#### [Exercise]
Filter this material down to the lines that hold "Lemma", copying each one.

--- START ---

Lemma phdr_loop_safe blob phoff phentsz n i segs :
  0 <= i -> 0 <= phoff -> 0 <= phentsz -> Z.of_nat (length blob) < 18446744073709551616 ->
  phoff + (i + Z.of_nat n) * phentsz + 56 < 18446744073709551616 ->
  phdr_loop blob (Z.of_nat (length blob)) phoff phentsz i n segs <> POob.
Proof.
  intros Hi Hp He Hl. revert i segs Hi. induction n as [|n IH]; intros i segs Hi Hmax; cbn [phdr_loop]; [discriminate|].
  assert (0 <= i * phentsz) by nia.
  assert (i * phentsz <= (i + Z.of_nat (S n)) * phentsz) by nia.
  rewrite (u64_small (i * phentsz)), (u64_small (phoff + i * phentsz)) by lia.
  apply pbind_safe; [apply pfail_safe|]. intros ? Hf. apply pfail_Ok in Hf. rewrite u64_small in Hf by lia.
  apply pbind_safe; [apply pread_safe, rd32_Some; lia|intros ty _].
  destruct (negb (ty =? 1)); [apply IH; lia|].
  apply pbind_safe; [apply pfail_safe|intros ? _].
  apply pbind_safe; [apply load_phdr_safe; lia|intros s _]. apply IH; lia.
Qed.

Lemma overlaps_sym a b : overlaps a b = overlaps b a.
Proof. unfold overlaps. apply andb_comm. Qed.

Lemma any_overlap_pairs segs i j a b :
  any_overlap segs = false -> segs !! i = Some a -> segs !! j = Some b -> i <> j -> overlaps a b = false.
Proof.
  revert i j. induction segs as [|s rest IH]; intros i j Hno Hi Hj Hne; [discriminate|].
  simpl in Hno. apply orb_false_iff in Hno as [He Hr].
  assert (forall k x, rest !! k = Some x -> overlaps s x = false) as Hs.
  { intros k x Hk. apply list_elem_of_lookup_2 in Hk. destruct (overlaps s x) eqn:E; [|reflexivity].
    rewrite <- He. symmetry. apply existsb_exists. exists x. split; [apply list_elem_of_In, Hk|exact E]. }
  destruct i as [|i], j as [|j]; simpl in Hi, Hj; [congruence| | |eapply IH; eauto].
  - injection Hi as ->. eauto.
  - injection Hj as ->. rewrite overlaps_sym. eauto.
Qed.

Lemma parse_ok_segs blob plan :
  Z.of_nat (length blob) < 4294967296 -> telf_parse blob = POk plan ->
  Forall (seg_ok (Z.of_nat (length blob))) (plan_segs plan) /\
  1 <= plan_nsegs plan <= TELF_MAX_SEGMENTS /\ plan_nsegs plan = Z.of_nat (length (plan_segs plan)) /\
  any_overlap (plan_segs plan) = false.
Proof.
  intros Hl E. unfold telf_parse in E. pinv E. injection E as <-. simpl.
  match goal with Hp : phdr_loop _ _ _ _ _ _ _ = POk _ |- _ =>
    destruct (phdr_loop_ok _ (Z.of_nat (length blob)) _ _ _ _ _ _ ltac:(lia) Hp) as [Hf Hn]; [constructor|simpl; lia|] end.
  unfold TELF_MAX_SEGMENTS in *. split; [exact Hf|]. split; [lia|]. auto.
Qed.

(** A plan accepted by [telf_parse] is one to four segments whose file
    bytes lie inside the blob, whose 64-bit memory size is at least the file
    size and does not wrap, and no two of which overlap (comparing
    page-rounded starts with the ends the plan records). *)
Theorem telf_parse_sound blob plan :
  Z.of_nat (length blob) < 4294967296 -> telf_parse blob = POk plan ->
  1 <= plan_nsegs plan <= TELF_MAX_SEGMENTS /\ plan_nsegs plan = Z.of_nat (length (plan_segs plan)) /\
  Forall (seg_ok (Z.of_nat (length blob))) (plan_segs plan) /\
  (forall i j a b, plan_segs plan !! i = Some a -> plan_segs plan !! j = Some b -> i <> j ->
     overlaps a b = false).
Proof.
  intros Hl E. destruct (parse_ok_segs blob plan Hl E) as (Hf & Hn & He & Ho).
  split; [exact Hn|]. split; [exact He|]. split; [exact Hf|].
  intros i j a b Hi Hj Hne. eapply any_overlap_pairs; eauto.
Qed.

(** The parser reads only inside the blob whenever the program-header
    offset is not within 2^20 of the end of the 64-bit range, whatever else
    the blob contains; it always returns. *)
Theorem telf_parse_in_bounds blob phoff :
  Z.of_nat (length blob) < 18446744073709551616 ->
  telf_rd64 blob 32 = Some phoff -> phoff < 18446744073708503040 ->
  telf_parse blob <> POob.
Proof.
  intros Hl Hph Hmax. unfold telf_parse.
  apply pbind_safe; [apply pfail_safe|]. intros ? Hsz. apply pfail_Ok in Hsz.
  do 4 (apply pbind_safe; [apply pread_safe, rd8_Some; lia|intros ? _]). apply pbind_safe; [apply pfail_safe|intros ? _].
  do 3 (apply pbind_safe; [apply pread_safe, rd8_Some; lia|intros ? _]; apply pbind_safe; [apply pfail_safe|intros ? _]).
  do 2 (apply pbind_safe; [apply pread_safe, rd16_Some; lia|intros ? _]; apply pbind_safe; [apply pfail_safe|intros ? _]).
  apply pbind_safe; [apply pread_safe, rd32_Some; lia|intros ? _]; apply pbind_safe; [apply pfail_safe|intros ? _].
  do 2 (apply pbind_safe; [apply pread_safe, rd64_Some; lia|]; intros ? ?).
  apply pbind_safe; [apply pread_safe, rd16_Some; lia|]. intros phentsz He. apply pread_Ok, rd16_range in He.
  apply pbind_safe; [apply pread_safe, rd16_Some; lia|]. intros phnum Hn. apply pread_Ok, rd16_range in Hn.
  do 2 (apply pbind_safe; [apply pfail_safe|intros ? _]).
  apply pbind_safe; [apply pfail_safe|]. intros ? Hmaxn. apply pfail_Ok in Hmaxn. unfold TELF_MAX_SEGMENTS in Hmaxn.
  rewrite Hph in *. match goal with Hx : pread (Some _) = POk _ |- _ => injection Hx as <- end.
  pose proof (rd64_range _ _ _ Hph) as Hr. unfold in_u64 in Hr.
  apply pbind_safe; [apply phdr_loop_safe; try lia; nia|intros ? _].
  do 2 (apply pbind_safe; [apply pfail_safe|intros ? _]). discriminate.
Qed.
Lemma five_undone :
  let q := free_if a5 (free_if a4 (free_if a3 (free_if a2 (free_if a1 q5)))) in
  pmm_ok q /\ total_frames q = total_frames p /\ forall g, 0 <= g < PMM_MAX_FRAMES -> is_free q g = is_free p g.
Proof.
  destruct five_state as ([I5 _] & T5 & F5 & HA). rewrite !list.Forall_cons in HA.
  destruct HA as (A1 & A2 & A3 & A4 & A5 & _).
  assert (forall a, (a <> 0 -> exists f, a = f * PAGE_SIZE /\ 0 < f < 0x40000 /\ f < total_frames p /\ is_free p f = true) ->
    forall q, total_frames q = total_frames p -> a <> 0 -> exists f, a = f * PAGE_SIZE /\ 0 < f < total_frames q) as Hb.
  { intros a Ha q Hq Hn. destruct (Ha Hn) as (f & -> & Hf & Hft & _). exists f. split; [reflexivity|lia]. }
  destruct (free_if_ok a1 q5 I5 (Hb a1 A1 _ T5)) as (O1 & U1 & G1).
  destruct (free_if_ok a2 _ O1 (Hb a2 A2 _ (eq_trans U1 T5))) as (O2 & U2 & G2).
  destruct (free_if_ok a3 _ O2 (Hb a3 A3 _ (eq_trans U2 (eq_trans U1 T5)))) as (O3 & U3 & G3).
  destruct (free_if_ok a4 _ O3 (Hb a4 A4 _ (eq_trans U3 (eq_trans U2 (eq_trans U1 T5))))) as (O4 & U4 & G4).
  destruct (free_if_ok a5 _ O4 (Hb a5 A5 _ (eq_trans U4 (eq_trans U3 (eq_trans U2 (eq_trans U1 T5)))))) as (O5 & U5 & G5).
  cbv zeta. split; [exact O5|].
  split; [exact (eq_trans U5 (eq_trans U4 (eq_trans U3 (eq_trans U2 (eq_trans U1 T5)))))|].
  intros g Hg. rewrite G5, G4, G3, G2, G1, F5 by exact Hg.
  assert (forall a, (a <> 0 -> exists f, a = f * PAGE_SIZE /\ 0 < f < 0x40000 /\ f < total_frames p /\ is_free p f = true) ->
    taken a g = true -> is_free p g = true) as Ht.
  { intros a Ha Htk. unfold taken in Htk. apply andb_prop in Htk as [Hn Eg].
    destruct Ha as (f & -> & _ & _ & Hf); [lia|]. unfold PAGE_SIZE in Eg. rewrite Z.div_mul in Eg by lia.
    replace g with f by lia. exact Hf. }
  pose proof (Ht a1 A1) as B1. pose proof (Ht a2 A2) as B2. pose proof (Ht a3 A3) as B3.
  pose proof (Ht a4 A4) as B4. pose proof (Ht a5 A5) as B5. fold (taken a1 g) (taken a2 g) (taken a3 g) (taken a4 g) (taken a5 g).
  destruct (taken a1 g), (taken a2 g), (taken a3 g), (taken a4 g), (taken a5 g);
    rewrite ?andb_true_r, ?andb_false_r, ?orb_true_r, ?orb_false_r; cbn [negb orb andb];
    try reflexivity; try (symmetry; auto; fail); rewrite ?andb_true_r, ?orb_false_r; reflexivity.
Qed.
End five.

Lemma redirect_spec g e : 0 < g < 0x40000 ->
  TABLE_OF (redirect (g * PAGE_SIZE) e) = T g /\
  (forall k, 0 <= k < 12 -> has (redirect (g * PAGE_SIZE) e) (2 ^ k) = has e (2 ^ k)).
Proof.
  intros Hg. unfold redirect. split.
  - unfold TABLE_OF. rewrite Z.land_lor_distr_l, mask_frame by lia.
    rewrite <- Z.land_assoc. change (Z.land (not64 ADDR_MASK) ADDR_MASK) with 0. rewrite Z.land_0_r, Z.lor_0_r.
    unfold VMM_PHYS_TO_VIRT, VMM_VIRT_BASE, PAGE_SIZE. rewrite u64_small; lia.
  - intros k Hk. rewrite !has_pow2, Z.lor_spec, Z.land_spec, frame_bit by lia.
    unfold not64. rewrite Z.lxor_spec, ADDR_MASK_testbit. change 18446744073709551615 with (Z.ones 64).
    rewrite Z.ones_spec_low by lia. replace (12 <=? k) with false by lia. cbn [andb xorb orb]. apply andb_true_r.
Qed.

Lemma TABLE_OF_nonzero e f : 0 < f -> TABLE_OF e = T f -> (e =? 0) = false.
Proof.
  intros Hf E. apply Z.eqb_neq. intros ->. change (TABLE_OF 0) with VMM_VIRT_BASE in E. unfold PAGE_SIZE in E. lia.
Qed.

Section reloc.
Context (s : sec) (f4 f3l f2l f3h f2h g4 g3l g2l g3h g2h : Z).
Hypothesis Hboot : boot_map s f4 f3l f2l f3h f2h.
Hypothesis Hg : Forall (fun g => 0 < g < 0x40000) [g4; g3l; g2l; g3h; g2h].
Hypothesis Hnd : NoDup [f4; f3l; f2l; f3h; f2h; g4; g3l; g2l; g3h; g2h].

--- END ---

#### [Response for this exercise]
Lemma phdr_loop_safe blob phoff phentsz n i segs :
Lemma overlaps_sym a b : overlaps a b = overlaps b a.
Lemma any_overlap_pairs segs i j a b :
Lemma parse_ok_segs blob plan :
Lemma five_undone :
Lemma redirect_spec g e : 0 < g < 0x40000 ->
Lemma TABLE_OF_nonzero e f : 0 < f -> TABLE_OF e = T f -> (e =? 0) = false.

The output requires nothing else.